The U.S. Securities and Exchange Commission (SEC) has centralized cross-border enforcement resources to move faster across jurisdictions, align with foreign regulators, and scrutinize the gatekeepers that enable access to U.S. markets. Issuers with offshore operations, counterparties, or service providers should assume heightened scrutiny and align disclosures, controls, and diligence accordingly, following this September 5, 2025, action.
What are some key developments and their implications?
Key takeaways
- Expect quicker requests and coordinated evidence collection through foreign authorities; assume non‑U.S. records are reachable on short timelines.
- Gatekeepers—auditors, bankers, promoters, transfer agents, and certain consultants—are a focus. Disclosures will be read against what workpapers and compliance files actually show.

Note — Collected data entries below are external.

Lemma print_digest_hex d buf :
  length d = 32%nat -> length buf = 65%nat ->
  exists rest, print_digest d buf = Some (hexstr (take 16 d) ++ 0 :: rest) /\
               length rest = 32%nat.
Proof.
  intros Hd Hb. unfold print_digest, DIGEST_SIZE. change (32 / 2) with 16.
  destruct (for_range_rule (fun i buf => exists rest,
      buf = hexstr (take (Z.to_nat i) d) ++ rest /\ length buf = 65%nat /\
      (0 < i -> exists rest', rest = 0 :: rest'))
    0 16 (fun i buf => do b <- aget d i; write_bytes buf (i * 2) (sprintf_02x b ++ [0])) buf)
    as (buf' & -> & rest & -> & Hl & Hz); [lia|exists buf; naive_solver lia| |].
  - intros i b1 Hi (rest & -> & Hl & _).
    destruct (aget_is_Some d i) as [x Hx]; [len|]. rewrite Hx. cbn [mbind option_bind].
    apply aget_Some in Hx as [_ Hx].
    replace (i * 2) with (zlen (hexstr (take (Z.to_nat i) d))) by len.
    assert (length rest = 65 - 2 * Z.to_nat i)%nat by len.
    rewrite write_bytes_prefix by len. eexists; split; [done|].
    replace (Z.to_nat (i + 1)) with (S (Z.to_nat i)) by lia.
    rewrite (take_S_r _ _ x Hx), hexstr_app.
    exists (0 :: drop 3 rest). split; [|split; [len|eauto]].
    rewrite <- !app_assoc. reflexivity.
  - change (Z.to_nat 16) with 16%nat in *. destruct Hz as [rest' ->]; [lia|].
    exists rest'. split; [done|]. len.
Qed.

Lemma digest_length msg : length (Fips.digest msg) = 32%nat.
Proof.
  unfold Fips.digest. rewrite length_join, (sum_list_fmap_same 4).
  - rewrite length_fmap. unfold Fips.hash. by rewrite hash_blocks_length by apply fips_H0_length.
  - apply Forall_forall. intros ? (? & -> & ?)%list_elem_of_fmap. apply be_bytes_length.
Qed.

Lemma digest_bytes msg : Forall byteb (Fips.digest msg).
Proof.
  unfold Fips.digest. apply Forall_forall. intros x (i & Hx)%list_elem_of_lookup.
  apply join_lookup_Some in Hx as (j & l & i' & Hj & Hi & _).
  apply list_lookup_fmap_Some in Hj as (z & -> & _).
  eapply Forall_lookup_1; [apply Forall_reverse, le_split_bytes|exact Hi].
Qed.

(** The text [sha256_pg] produces for a string: the first 16 bytes of its
    SHA-256 digest, in hexadecimal. *)
Definition H256 (msg : list Z) : list Z := hexstr (take 16 (Fips.digest msg)).

Lemma H256_length msg : length (H256 msg) = 32%nat.
Proof. unfold H256. rewrite hexstr_length, length_take, digest_length. done. Qed.

Lemma H256_chars msg : chars (H256 msg).
Proof. apply hexstr_chars, Forall_take, digest_bytes. Qed.

#[export] Hint Rewrite H256_length : clen.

- Thinly traded issuers face heightened market‑abuse and dealer‑registration scrutiny. OTC quotation hygiene under Exchange Act Rule 15c2‑11 belongs on the disclosure‑committee checklist.
What’s changed and why it matters
- Cross‑border evidence flow: Cooperation tools (including IOSCO‑style memoranda) enable faster access to audit workpapers, subscriber records, and bank data in supported jurisdictions.
- Mature analytics: The staff’s surveillance stacks link trading patterns across accounts, venues, and borders; anomalies are more likely to surface even without a whistleblower.
- Gatekeeper accountability: Enforcement actions increasingly treat gatekeeper failures as issuer risk; expect filings to be tested against underlying records and confirmations.
- Quotation risk: Lapses under Rule 15c2‑11 can push securities into limited quotation venues, impairing liquidity and capital‑raising options even when fundamentals are unchanged.
It should be clear that publicly traded companies need to act to accommodate these SEC changes. What should those actions be?
Five steps
- A Board/Audit Committee Briefing. Inventory cross-border touchpoints (subsidiaries, banks, auditors, transfer agents, promoters/finders). Clarify oversight owners and record locations.
- Offering Diligence Expansion. Add scopes for social-promotion activity, promoter/finder vetting, and cross-border funds and data flows. Prepare keeper memos suitable for production.
- Disclosure Alignment. Update MD&A, risk factors, and ICFR/DCP to match what auditors and banks can evidence. Eliminate gaps between narrative and underlying records.
- OTC Readiness. Confirm 15c2-11 current-information status, Form 211/Qualified IDQS posture, and vendor processes to avoid Expert Market migration.
- Monitoring & Escalation. Define thresholds for retail-driven chatter, unusual volume/volatility, and messaging-app club activity. Preserve artifacts, timestamp decisions, and route to legal/compliance promptly.
Watch for problem areas your controls should catch. What might those be?
Red flags
- Sudden, coordinated messaging‑app traffic tied to spikes in thin‑float names.
- Inconsistencies between filed disclosures and auditor/bank workpapers or confirmations.
- Gaps in 15c2‑11 “current information” leading to quotation interruptions or Expert Market migration.
- Promoter/finder relationships without vetted contracts, clear scope, or traceable payments.
- Unexplained cross‑border cash or data flows, or use of unapproved vendors for critical functions.
Offering & capital‑markets diligence—targeted upgrades
- Add social‑promotion and message‑board sweeps to offering diligence; archive artifacts with hashes and timestamps.
- Re‑underwrite counterparties that routinely buy, convert, or distribute securities to ensure Section 15 broker‑dealer status is properly analyzed; escalate borderline “dealer” fact patterns.
- Require written scopes and compliance representations from IR/promoter vendors; prohibit compensated communications without pre‑clearance.
Disclosure & governance adjustments
- Embed Rule 15c2‑11 hygiene in the disclosure‑committee calendar; task an owner and back‑up for “current information” updates.
- Refresh risk factors to reflect market‑abuse surveillance, gatekeeper exposure, and cross‑border evidence realities.
- Confirm internal control and disclosure‑control narratives match actual evidence paths (e.g., third‑party confirmations for offshore ops).
Cross‑border privacy and data‑transfer notes
- Treat non‑U.S. personal and business data as in‑scope for preservation and lawful transfer; coordinate with privacy counsel where GDPR or similar regimes apply.
- Document data‑mapping (systems, vendors, locations) so production can be fast, defensible, and consistent with local law.
The legal landscape for public companies engaged in cross-border transactions is complex and ever-changing. This SEC approach to cross-border matters is the latest example, and one of many. It’s wise for in-house counsel to coordinate with their outside counsel to ensure continued legal compliance with U.S. securities laws and regulations.